Former Secretary of Defense James Mattis cautioned that the internal strife roiling the country between those who disagree politically is serious enough to be considered a national security threat.
CBS’ Face the Nation host Margaret Brennan asked Mattis on Sunday what he thinks is the biggest national security threat to the United States, to which the retired Marine Corps general responded, “I think the biggest national security threat can be broken into two segments.”
Mattis first pointed to Russia and China as the nation’s most dangerous external enemies because of their authoritarian and imperialistic impulses. “So, externally I would look at those two.

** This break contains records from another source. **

(* ===== verification/Yaml.v ===== *)
(** * Editing a YAML tree

    A translation of the tree operations of [config/config.go]: [pathToYaml],
    [setYamlValue], [deleteYamlValue] and the styling of a value.  The operations change
    the nodes they are given; here they return the tree as they leave it, with the part of
    the path that was not used.  [None] is the panic of a mapping whose last key has no
    value, which no parser makes. *)

From S2P Require Import Prelude GoStrings.

Inductive Kind : Type := NoKind | DocumentNode | SequenceNode | MappingNode | ScalarNode | AliasNode.

#[export] Instance Kind_eq_dec : EqDecision Kind.
Proof. solve_decision. Defined.

(** [yaml.Node]; [n_Extra] stands for the anchor, the alias, the comments and the position,
    which the code never looks at. *)
Inductive Node : Type :=
  mkNode (n_Kind : Kind) (n_Style : nat) (n_Tag n_Value n_Extra : string) (n_Content : list Node).

Definition kind (n : Node) : Kind := let 'mkNode k _ _ _ _ _ := n in k.
Definition value (n : Node) : string := let 'mkNode _ _ _ v _ _ := n in v.
Definition content (n : Node) : list Node := let 'mkNode _ _ _ _ _ c := n in c.

Definition with_content (n : Node) (c : list Node) : Node :=
  let 'mkNode k st t v x _ := n in mkNode k st t v x c.

Definition zero_node : Node := mkNode NoKind 0 "" "" "" [].

(** [yaml.Node.IsZero] *)
Definition IsZero (n : Node) : bool :=
  match n with
  | mkNode NoKind O "" "" "" [] => true
  | _ => false
  end.

Definition key_node (seg : string) : Node := mkNode ScalarNode 0 "" seg "" [].
Definition mapping_node (c : list Node) : Node := mkNode MappingNode 0 "" "" "" c.

(** The key and the value to add for a path; the mappings of the inner segments hold one
    entry each. *)
Fixpoint pathToYaml (path : list string) (v : Node) : list Node :=
  match path with
  | [] => []
  | [seg] => [key_node seg; v]
  | seg :: path => [key_node seg; mapping_node (pathToYaml path v)]
  end.

(** What the loop over the entries of a mapping leaves: its nodes, the rest of the path, and
    whether the function returned from inside of it. *)
Definition entries : Type := list Node * list string * bool.

(** After the loop, what is left of the path is built and added where we are. *)
Definition set_finish (n : Node) (v : Node) (r : entries) : Node * list string :=
  let '(c, path, returned) := r in
  if returned : bool then (with_content n c, [])
  else (with_content n (c ++ pathToYaml path v), []).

That’s why we rewrote the national defense strategy to acknowledge the reality of those nations — not the nations that we wanted to be dealing with, but the Russia of Putin, the reality; the China of President Xi.”
Mattis then reflected that the country’s internal issues might be even more of an existential threat. “But internally, my bigger concern is twofold: It’s our growing debt that we’re going to transfer to the younger generation with seemingly no fiscal discipline. And more than that, it’s the lack of friendliness, it’s the increasing contempt I see between Americans who have different opinions. We’re going to have to sit down and remember, if we want this country to survive, we’re going to have to work together. There’s no way around that. That’s the way a democracy is set up. So, I would break it into those two fundamental different threats.”

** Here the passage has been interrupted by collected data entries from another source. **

(* ===== verification/GitMeta.v ===== *)
(** * Metadata of a git directory

    A translation of [util/gitutil/detectgit.go]: the commands of git that are run in a
    directory, how their output is read, and the path of the directory within the repository.
    Running a command is a parameter, and so are symbolic links and the identity of files. *)

From stdpp Require Import gmap.
From S2P Require Import Prelude GoStrings Token GoText Numbers Ast Reference Scope Builtin Conditions Hasher Outcome.
From S2P Require Import Home.

(** ** Errors *)

(** The errors that callers look for with [errors.Is]. *)
Inductive Sentinel : Type :=
| ErrNoGitBinary | ErrNotAGitDir | ErrCouldNotDetectRemote | ErrCouldNotDetectGitHash | ErrCouldNotDetectGitShortHash
| ErrCouldNotDetectGitContentHash | ErrCouldNotDetectGitBranch | ErrCouldNotDetectGitTags | ErrCouldNotDetectGitRefs.

#[export] Instance Sentinel_eq_dec : EqDecision Sentinel.
Proof. solve_decision. Defined.

Definition sentinel_text (e : Sentinel) : string :=
  match e with
  | ErrNoGitBinary => "no git binary found"
  | ErrNotAGitDir => "not a git directory"
  | ErrCouldNotDetectRemote => "could not auto-detect or parse Git remote URL"
  | ErrCouldNotDetectGitHash => "could not auto-detect or parse Git hash"
  | ErrCouldNotDetectGitShortHash => "could not auto-detect or parse Git short hash"
  | ErrCouldNotDetectGitContentHash => "could not auto-detect or parse Git content hash"
  | ErrCouldNotDetectGitBranch => "could not auto-detect or parse Git branch"
  | ErrCouldNotDetectGitTags => "could not auto-detect or parse Git tags"
  | ErrCouldNotDetectGitRefs => "could not auto-detect or parse Git refs"
  end.

(** An error: the sentinel it wraps, and its text. *)
Record git_error : Type := mkGitError { ge_is : option Sentinel; ge_text : string }.

Definition plain_error (text : string) : git_error := mkGitError None text.
Definition sentinel_error (e : Sentinel) : git_error := mkGitError (Some e) (sentinel_text e).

Mattis is not the first to warn against the potential consequences of the escalating political rhetoric among Americans. After having abandoned the House chair in July during a particularly contentious floor vote, Democratic Missouri Rep. Emmanuel Cleaver reflected to Fox News host Martha MacCallum that “there are forces outside the United States that are trying to tear us apart, and [by fighting with each other] we’re raising our hands, saying, ‘Please get us. Let us tear our country up.'”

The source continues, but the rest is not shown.